Dangerous toy recalls have predominated the news lately. From magnets that can cause severe intestinal damage or death if swallowed to lead-based paints, mass marketed children’s toys made in China are not fit for our youngest population or the workers who make them. The most recent massive recalls have come from major tPhoto courtesy of CPSCoy companies, such as Mattel (maker of Barbie, Batman, Dora, etc.) and RC2 (maker of Thomas the Tank Engine).

Information that lead is harmful to our health is not new; however, toy companies act like these "accidents" occur innocently. In fact, we have known about the harmful effects of lead since 100 BC! Once lead enters the body, it travels to the soft tissues and organs. After several weeks, this poisonous metal begins to store in the body’s teeth and bones. Lead is especially harmful for children under six years of age, as "about 99% of the lead taken into the body of an adult will leave in the waste (urine, feces, hair/nail growth and sweat), but only about 32% will be eliminated from a child’s body," according to the Kentucky Department for Public Health. The harmful effects of lead exposure can cause learning disabilities to coma to death, depending on the amount and duration of exposure.

Small, strong magnetic toys are the source of other major, recent recalls. When children swallow more than one of these magnets, severe intestinal damage occurs, and it is often difficult to diagnose. In fact, the Consumer Product Safety Commission (CPSC) lists magnets at the #1 hidden home hazard.
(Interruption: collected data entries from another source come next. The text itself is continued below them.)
(* ===== verification/Tasks.v ===== *)
(** * Asynchronous tasks ([cyber/task/task_manager.h], [cyber/task/task_manager.cc])

    [TaskManager]: a [BoundedQueue] of functions and routines that take them.
    The threads that call [Enqueue], the workers' routines with their processors
    and [Shutdown] are the steps.  A function is a number; the interleavings
    inside the queue are those of [BoundedQueue], here an operation is one
    step. *)

From S2P Require Import Prelude WaitStrategy BoundedQueue Routine.

Local Open Scope Z_scope.

Module TaskManager.
Import CRoutine.

Definition task_queue_size_ : Z := 1000.

(** A worker's routine: off the processor, before the processor reads its flag
    and its state; at the head of the loop, before [Dequeue], before [HangUp]
    sets the state, before the processor releases it; in a task; returned. *)
Inductive pc :=
  | WParked | WTest | WState (was_pending : bool)
  | WLoop | WDequeue | WHangUp | WRelease | WTask (task : nat) | WReturned.
Record worker := Worker { wcr : CRoutine.t; wat : pc }.

(** A caller of [Enqueue]: before it stores its task, before it reads the state
    of the [i]-th worker's routine ([NotifyTask]) and before it sets the flag. *)
Inductive caller := CIdle | CEnqueue (task : nat) | CNotify (i : nat) | CSet (i : nat).

(** [accepted]: the tasks stored; [taken]: those a worker has taken; [ran]: those
    that have returned; [broken]: those dropped, whose futures are broken. *)
Record t := mk {
  stop_ : bool; task_queue_ : BoundedQueue.t nat; tasks_ : list worker; callers : list caller;
  accepted : list nat; taken : list nat; ran : list nat; broken : list nat }.

Definition set_worker (w : nat) (x : worker) (s : t) : t :=
  mk (stop_ s) (task_queue_ s) (<[w := x]> (tasks_ s)) (callers s) (accepted s) (taken s) (ran s) (broken s).
Definition set_caller (c : nat) (x : caller) (s : t) : t :=
  mk (stop_ s) (task_queue_ s) (tasks_ s) (<[c := x]> (callers s)) (accepted s) (taken s) (ran s) (broken s).

(** The constructor; [None] is the exception of a failed [Init]. *)
Definition TaskManager (calloc_ok : bool) (num_threads num_callers : nat) : option t :=
  let '(ok, q) := BoundedQueue.Init 0%nat calloc_ok task_queue_size_ WaitStrategy.BlockWaitStrategy BoundedQueue.BoundedQueue in
  if ok then Some (mk false q (replicate num_threads (Worker (CRoutine.CRoutine 0) WParked)) (replicate num_callers CIdle) [] [] [] [])
  else None.

Definition waiting (c : CRoutine.t) : bool := bool_decide (state_ c = DATA_WAIT) || bool_decide (state_ c = IO_WAIT).

Definition worker_step (w : nat) (s : t) : option t :=
  '(Worker c p) ← tasks_ s !! w;
  match p with
  | WParked => if lock_ c then None else Some (set_worker w (Worker (set_lock true c) WTest) s)
  | WTest => Some (set_worker w (Worker (set_updated true c) (WState (negb (updated_ c)))) s)
  | WState was_pending =>
      let c1 := if was_pending && waiting c then CRoutine.set_state READY c else c in
      Some (set_worker w (if bool_decide (state_ c1 = READY) then Worker c1 WLoop else Worker (Release c1) WParked) s)
  | WLoop => Some (set_worker w (if stop_ s then Worker (Release (finish c)) WReturned else Worker c WDequeue) s)
  | WDequeue =>
      '(task, q) ← BoundedQueue.Dequeue (task_queue_ s);
      match task with
      | None => Some (set_worker w (Worker c WHangUp) s)
      | Some task =>
          Some (mk (stop_ s) q (<[w := Worker c (WTask task)]> (tasks_ s)) (callers s) (accepted s) (taken s ++ [task]) (ran s) (broken s))
      end
  | WHangUp => Some (set_worker w (Worker (HangUp c) WRelease) s)
  | WRelease => Some (set_worker w (Worker (Release c) WParked) s)
  | WTask task =>
      Some (mk (stop_ s) (task_queue_ s) (<[w := Worker c WLoop]> (tasks_ s)) (callers s) (accepted s) (taken s) (ran s ++ [task]) (broken s))
  | WReturned => None
  end.
(** The configuration file is looked at once.  The first caller gets the
    choreography policy if the file says so by name, and the classic one for
    any other word, for none and without a file; later callers get the same
    scheduler, whatever the file says then, also after it was deleted. *)
Theorem instance_once file global file' global' r s :
  Instance file global initial = Done (r, s) →
  (∃ sched, r = Some sched ∧ is_choreography sched = bool_decide (sc_policy <$> file = Some "choreography"%string)) ∧
  Instance file' global' s = Done (r, s) ∧
  ∃ s', CleanUp s = Done s' ∧ Instance file' global' s' = Done (r, s') ∧ CleanUp s' = Undefined.
Proof.
  unfold Instance. cbn [once initial]. intros (sched & H & [= <- <-])%ConstructionProofs.bind_Done. split; [|split; [done|by eexists]].
  exists sched. split; [done|]. unfold Instance_ in H. destruct file as [sc|]; cbn in H |- *.
  - destruct (decide (sc_policy sc = "classic"%string)) as [E|E].
    + rewrite (bool_decide_eq_true_2 _ E) in H. apply ConstructionProofs.bind_Done in H as ([cf b] & _ & [= <-]).
      rewrite bool_decide_eq_false_2; [done|]. rewrite E. by intros [=].
    + rewrite (bool_decide_eq_false_2 _ E) in H. destruct (decide (sc_policy sc = "choreography"%string)) as [E'|E'].
      * rewrite (bool_decide_eq_true_2 _ E') in H. apply ConstructionProofs.bind_Done in H as ([cf b] & _ & [= <-]).
        rewrite bool_decide_eq_true_2; [done|]. by rewrite E'.
      * rewrite (bool_decide_eq_false_2 _ E') in H. apply ConstructionProofs.bind_Done in H as ([cf b] & _ & [= <-]).
        rewrite bool_decide_eq_false_2; [done|]. by intros [= ?].
  - rewrite bool_decide_eq_true_2 in H by done. apply ConstructionProofs.bind_Done in H as ([cf b] & _ & [= <-]). done.
Qed.
End Factory.

(** ** Sample configurations *)
Module ConfSample.
Import Outcome Threads Construction ConstructionProofs.
Local Open Scope string_scope.
(** *** Where a path ends *)
Lemma rfind_none c s : rfind c s = None ↔ c ∉ s.
Proof.
  induction s as [|x s IH]; cbn; [split; [intros _ H; by apply elem_of_nil in H|done]|]. rewrite not_elem_of_cons.
  destruct (rfind c s) as [i|] eqn:E; [naive_solver|]. destruct (Z.eqb_spec x c); naive_solver.
Qed.

Lemma rfind_some c a b : c ∉ b → rfind c (a ++ c :: b) = Some (length a).
Proof.
  intros Hb. induction a as [|x a IH]; cbn; [|by rewrite IH]. by rewrite (proj2 (rfind_none c b) Hb), Z.eqb_refl.
Qed.

Lemma last_occurrence c (s : path) : c ∈ s → ∃ a b, s = a ++ c :: b ∧ c ∉ b.
Proof. intros H. by apply list_elem_of_split_r in H. Qed.

(** The directory of a path, with its slash, and its last name. *)
Lemma path_split p : ∃ d n, p = d ++ n ∧ slash ∉ n ∧ (d = [] ∨ last d = Some slash) ∧
  (match rfind slash p with Some i => S i | None => 0%nat end) = length d.
Proof.
  destruct (decide (slash ∈ p)) as [(a & b & -> & Hb)%last_occurrence|Hp].
  - exists (a ++ [slash]), b. rewrite rfind_some by done. rewrite <-app_assoc, length_app, last_snoc. cbn.
    split_and!; [done|done|by right|lia].
  - exists [], p. rewrite (proj2 (rfind_none _ _) Hp). split_and!; [done|done|by left|done].
Qed.

Lemma GetFileName_plain d n : slash ∉ n → d = [] ∨ last d = Some slash → GetFileName (d ++ n) false = n.
Proof.
  intros Hn Hd. unfold GetFileName. cbn [fmap option_fmap option_map substr].
  destruct Hd as [-> |[d' ->]%last_Some].
  - by rewrite app_nil_l, (proj2 (rfind_none _ _) Hn).
  - rewrite <-app_assoc. cbn [app]. rewrite rfind_some by done.
    change (slash :: n) with ([slash] ++ n). rewrite app_assoc, drop_app_length'; [done|]. rewrite length_app. cbn. lia.
Qed.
They warn,

Since 2005: 1 Death, 86 Injuries; 8 million magnetic toys recalled. Today’s rare-earth magnets can be very small and powerful making them popular in toys, building sets, and jewelry…If two or more magnets, or a magnet and another metal object are swallowed separately, they can attract to one another through intestinal walls and get trapped in place…but magnets can attract in the body and twist or pinch the intestines, causing holes, blockages, infection, and death, if not treated properly and promptly.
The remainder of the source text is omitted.